Originally Posted by zenhen165
Thanks everyone for your feedback! It seems I've struck a chord with the deep litter fans. Creating an ecosystem that rids your coop of that nasty smell and provides beautiful compost makes a lot of sense. Unfortunately our set up is not deep enough to allow the various layers required for deep litter. I've done a little more digging around in the forum on this topic and will most likely try replacing a few inches of the top layer with fresh sand and then try some PDZ to see if that works.
I am not sure what you mean by a deep enough set up. You aren't going to let this accumulate for years on end or make layers like in a compost pile. Prior to me losing my mind and switching to sand in my current coop, we did deep litter in 3 different coops and runs and none of them were deep. Our runs usually had 2 x 4's run along the bottom of our fencing and the litter never came close to top of the 2 x 4's.
We cleaned the coop and run out twice a year. All the litter from the coop went into the run. The chickens would then turn that into gorgeous compost. We would then rake the compost out of the run and then clean out the coop and put everything from the coop into the run and start the process over. During the six months the litter is in the coop, we would add a fresh layer of shavings every couple of weeks or so. It never piled up all that high and if it did get higher than we wanted, we would just take some out and throw it into the run. Remember, the chickens are constantly walking on and turning the litter for you. You don't see or smell the droppings. It is so easy this way.
Now when I walk into my coop each morning, I am greeted with disgusting piles of poop laying on the poop board and the smell hits you in the face immediately. The sweet PDZ gets full of bits and pieces that are too small for my scooper to pick up and it never looks clean ever. I have to scoop poop every single day because if I don't, I get poop mountains within 2 or 3 days. The same thing happens to the floor. I guess this method is ok if you only have 2 or 3 chickens or you enjoy scooping chicken poop each day. I have 14 chickens and do not prefer to scoop poop of any kind. Now instead of enjoying going out to the coop each morning feed the girls and gather eggs, I gag at the sight of all that poop, don a mask and gloves (the dust sand and sweet PDZ makes is incredible) and spend at least 10 minutes scooping poop. EVERY DAY!

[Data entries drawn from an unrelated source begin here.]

(* ===== verification/HttpProps.v ===== *)
(** Properties of curl_backend.c: commands from the call to the completion, the
    requests they come to, and the life of the backend. *)
From stdpp Require Import pretty.
From S2P Require Import Prelude JsonData Types Heap Macros Attributes Filters Burrow Lifecycle Backends UserBuffer JsonParser JsonProcessing JsonMachine JsonReport Logic MacrosSpec DictionarySpec UserBufferSpec MemorySpec JsonReportSpec.
From S2P Require Import CurlData CurlBackend HttpProtocol TextFacts HttpAnswer BurrowSpec WatchSpec BufferSpec CurlSpec CurlSample QuerySpec TransferSpec ConverseFacts AnswerSpec RequestSpec HttpFrontendSpec HttpLifeSpec DictionaryProps.
From iris.proofmode Require Import proofmode.
Import Samples.

#[local] Arguments malloc_ok : simpl never.

Section http.
Context {curl : LibcurlMulti} {escape unescape : string → string} {server : request → list step}
  `{!CurlLaws curl escape unescape server}.
Context (turns : nat) (point : Ascii.ascii) (sl bl : loc) (so bo : owner) (m : positive).
#[local] Instance tables : Backends := backend_tables (burrow_backend_http_functions turns point).

(** ** Commands *)

(** C1: a command called on an idle burrow that processes by itself, with the http
    backend behind it, a server that goes about the request somehow and
    descriptors that become ready when they are waited for: the call returns,
    with the result and after telling the user exactly what the reference of
    HttpAnswer.v makes of the server's way with the request the command is to
    make, and completion once; burrow and backend are ready for the next. What an
    answer that is refused leaves allocated is lost. *)
Theorem http_command_completes malloced addr base b c fo f ao a ps fuel w r es :
  url_of_address addr = Some base →
  b_backend b = backend_http → b_backend_context b = Some sl → b_watch_fd_fn b = None →
  b_state b = BURROW_STATE_IDLE → has_flag (b_flags b) BURROW_FLAG_PROCESSING = false →
  has_flag (b_options b) BURROW_OPT_AUTOPROCESS = true →
  let k := cmd_command c in
  k ≠ BURROW_CMD_NONE → sendable escape base k c f a → (Z.of_nat (length (content k c)) < 18446744073709551616)%Z →
  reliable w → polls_fairly (w_env w) → (∀ n, e_user (w_env w) n = []) →
  let steps := server (request_for escape base k c f a) in
  sustainable [] steps (length ps) → length steps + 1 < turns → 2 * length steps + 5 ≤ fuel →
  outcome_of (started c b) unescape point (expects_body k f false) (converse [] steps) = Some (r, es) →
  triple (owned sl bl so m malloced addr ∗ frontend bl bo b ps ∗ filters_at k fo (cmd_filters c) f ∗ attributes_at k ao (cmd_attributes c) a)%I
    (call_command (burrow_process fuel) (Some bl) c) w
    (λ r' w', ∃ ps' cmd',
       ⟦ r' = r ∧ tells w (told es ++ when_set (b_complete_fn b) EvComplete) w' ⟧ ∗
       owned sl bl so m malloced addr ∗ frontend bl bo (at_state b BURROW_STATE_IDLE (b_flags b) cmd') ps' ∗
       filters_at k fo (cmd_filters c) f ∗ attributes_at k ao (cmd_attributes c) a ∗ True)%I.
Proof.
  intros Hurl. intros. apply triple_intro. iIntros "((%s & %Hmal & Hs & Hset & Hh & Hu) & H & Hf & Ha)".
  iEval (rw (settings_base bl m s addr base Hurl)) in "Hset". iDestruct "Hset" as "([%Hset %Hlen] & Hserver & Hbase)".
  pose proof (settled_configured bl m s addr base Hset Hlen).
  iApply (wp_http_call turns point sl bl so bo b); [done..|].
  iFrame "Hs H Hh Hu Hbase Hf Ha". iIntros (s' ps' cmd' w' (Hw & h & ul & o & ->)) "[Hs H] (Hh & Hu & Hbase) Hf Ha Ht".
  iExists ps', cmd'. iFrame "H Hf Ha Ht". iSplitR; [done|]. iSplitL; [|done]. iExists _. iFrame "Hs Hh Hu".
  iSplitR; [done|]. rw settings_transfer settings_base //. by iFrame.
Qed.

(** C16: one call of burrow_backend_http_process on a transfer that libcurl leaves
    waiting: it answers EAGAIN, and the burrow watches each descriptor libcurl
    waits on, for the events it waits for, besides those it watched. *)
Theorem http_process_waits opts C `{!Channel sl opts C} h s b before sent steps waits ps ios rest f w :
  hb_burrow s = Some bl → hb_curlptr s = Some m → b_watch_fd_fn b = None →
  pump steps = (ios, rest, Some (Running f)) → fd_max f ≠ (-1)%Z →
  sustainable before steps (length ps) → length steps + 1 < turns → reliable w →
  triple (here sl bl so bo s b ps ∗ transferring opts C m h before sent steps waits)%I
    (burrow_backend_http_process turns point (Some sl)) w
    (λ r w', ∃ new sent',
       ⟦ r = EAGAIN ∧ quiet w w' ∧ watched_for f (seqZ 0 (fd_max f + 1)) new ⟧ ∗
       here sl bl so bo s b (ps ++ new) ∗ transferring opts C m h (before ++ ios) sent' rest f)%I.
Proof.
  intros Hb Hm Hw Hp Hne Hsu Ht Hr. apply triple_intro. iIntros "[H HT]".
  destruct (sustainable_room _ _ _ _ _ _ Hsu Hp) as (Hroom & Hge & _).
  iApply (wp_http_process sl bl so bo s b Hb opts C m h Hm turns point Hw steps ios rest (Some (Running f)));
    [done|done|apply Hsu|done|by eapply sustainable_fits|done|].
  iFrame "H HT". iIntros (sent' w1 Hw1) "HT". unfold processed. rw decide_False //.
  iIntros (new w2 (Hw2 & Hnew)) "H". iExists new, sent'. iFrame "H HT". iPureIntro. split_and!; [done| |done].
  by eapply quiet_trans.
Qed.

(** C17: whatever libcurl asks for in whatever portions, the bytes it is handed out
    are the beginning of the message's body, as far as it has had room. *)
Theorem upload_hands_out_body opts ul body before ios s b ps w :
  hb_burrow s = Some bl → traced sl opts → uploads ul opts →
  (Z.of_nat (length body) < 18446744073709551616)%Z →
  reliable w → Forall orderly_io ios → fits (before ++ ios) →
  triple (here sl bl so bo s b ps ∗ holding ul Libc true (rooms before `min` length body) body)%I
    (run_callbacks opts ios) w
    (λ r w', ⟦ r.2 = true ∧ take (rooms before) body ++ r.1 = take (rooms (before ++ ios)) body ∧ quiet w w' ⟧ ∗
       here sl bl so bo s b ps ∗ holding ul Libc true (rooms (before ++ ios) `min` length body) body)%I.
Proof.
  intros Hb Htr Hup Hlen Hr Ho Hfit. apply triple_intro. iIntros "[H Hu]".
  pose proof (uploading_channel sl ul opts Htr body Hlen Hup).
  iApply (wp_run_callbacks sl bl so bo s b Hb opts (uploading ul body) ios before (take (rooms before) body)); [done..|].
  iFrame "H". iSplitL "Hu"; [by iFrame|]. iIntros (more w' Hw) "H [%Hs Hu]". by iFrame.
Qed.

(** ** Queries *)

(** C26: burrow_backend_http_filters_to_string makes the query of the filters that
    are set, in the order of the reference: null when none is, else a string of
    its own with its length. Filters and backend are as they were. *)
Theorem filters_to_string_correct fl fo f (s : burrow_backend_st) w :
  String.length (joined (items_of_filters escape f)) < 1024 → reliable w →
  triple (fl ↦{fo} f ∗ sl ↦{so} s)%I (burrow_backend_http_filters_to_string (Some sl) (Some fl)) w
    (λ r w', let items := items_of_filters escape f in
       ⟦ evolves w [] w' ∧ r.2 = Z.of_nat (String.length (joined items)) ⟧ ∗
       string_at r.1 items ∗ fl ↦{fo} f ∗ sl ↦{so} s)%I.
Proof.
  intros Hlen Hr. apply triple_intro. iIntros "[Hf Hs]". iApply (wp_filters_to_string fl fo f sl so s); [done..|].
  iFrame "Hf Hs". iIntros (w' Hw) "Hf Hs". unfold as_string, string_at.
  destruct (items_of_filters escape f) as [|x xs] eqn:E; simpl; [by iFrame|].
  rw (reliable_ok w' Libc); [|by eapply reliable_evolves]. iIntros (p) "Hp". iFrame. auto with world.
Qed.

(** Burrow_backend_http_attributes_to_string makes the query of the attributes
    that are set; when none is, it returns null and leaves the size as it was;
    without memory, null and ENOMEM. *)
Theorem attributes_to_string_correct al ao a size w :
  (0 ≤ at_ttl a < 4294967296)%Z → (0 ≤ at_hide a < 4294967296)%Z →
  triple (al ↦{ao} a) (burrow_backend_http_attributes_to_string (Some al) size) w
    (λ r w', let items := items_of_attributes a in
       ⟦ evolves w [] w' ⟧ ∗ al ↦{ao} a ∗
       (⟦ r.2 = if bool_decide (items = []) then size else Z.of_nat (String.length (joined items)) ⟧ ∗ string_at r.1 items ∨
        ⟦ r = (NULL, ENOMEM) ∧ ¬ reliable w ⟧))%I.
Proof.
  intros Ht Hh. apply triple_intro. iIntros "Ha". iApply wp_attributes_to_string; [done..|]. iFrame "Ha".
  iIntros "Ha". unfold as_string, string_at. destruct (items_of_attributes a) as [|x xs]; simpl.
  { iFrame. iSplitR; [auto with world|]. by iLeft. }
  destruct (malloc_ok Libc w) eqn:Hok.
  - iIntros (p) "Hp". iFrame "Ha". iSplitR; [auto with world|]. iLeft. by iFrame.
  - iFrame "Ha". iSplitR; [auto with world|]. iRight. iPureIntro. split; [done|]. intros Hr.
    by rw reliable_ok in Hok.
Qed.

(** C33: A query that does not fit the 1024 characters it is printed into, for the
    marker is too long, is copied from past their end: undefined behaviour. *)
Theorem marker_overruns fl fo f mk (s : burrow_backend_st) w h :
  fi_marker f = Some mk → 1024 ≤ String.length (joined (items_of_filters escape f)) →
  (Z.of_nat (String.length (joined (items_of_filters escape f))) < 2147483648)%Z → reliable w →
  holds (fl ↦{fo} f ∗ sl ↦{so} s)%I h →
  burrow_backend_http_filters_to_string (Some sl) (Some fl) w h = Stuck OutOfBounds.
Proof. intros Hm Hlen Hmax Hr. apply faults_run. by apply (faults_filters_to_string fl fo f sl so s mk). Qed.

I am building a new coop/run this summer and the foundation of my run will only be 1 cinder block or about 8" high. The deep liter will never get that high. I put the litter from the coop into the run in a pile and within a couple days you can't even tell it was ever there. The chickens are going to do all the work for you. In my experience, there aren't layers of different materials. I only ever put in what I had around my yard. Leaves if I had them, pine needles, scraps from the kitchen, the bedding from the coop and a bale or two of hay left over from the Halloween decorations. I live in the forest and we have no lawns so there are no grass clippings and not a lot of garden trimmings. I never layered anything at all.
I don't mean to preach here, but I think people are being mislead about sand and are thinking it is some miracle chicken bedding and it is not. I have had chickens for 15 years now in 4 different coops and in my opinion the sand option just has too many drawbacks and is way too labor intense. It also doesn't produce a useful product like the deep litter method does. I do hope you find a method that works well for you. I am sorry this is so long, but hate to see people struggling with a method that is never going to work well when there is a simple, natural method available that has stood the test of time and works in harmony with the humans, the chickens and the garden. Good luck to you!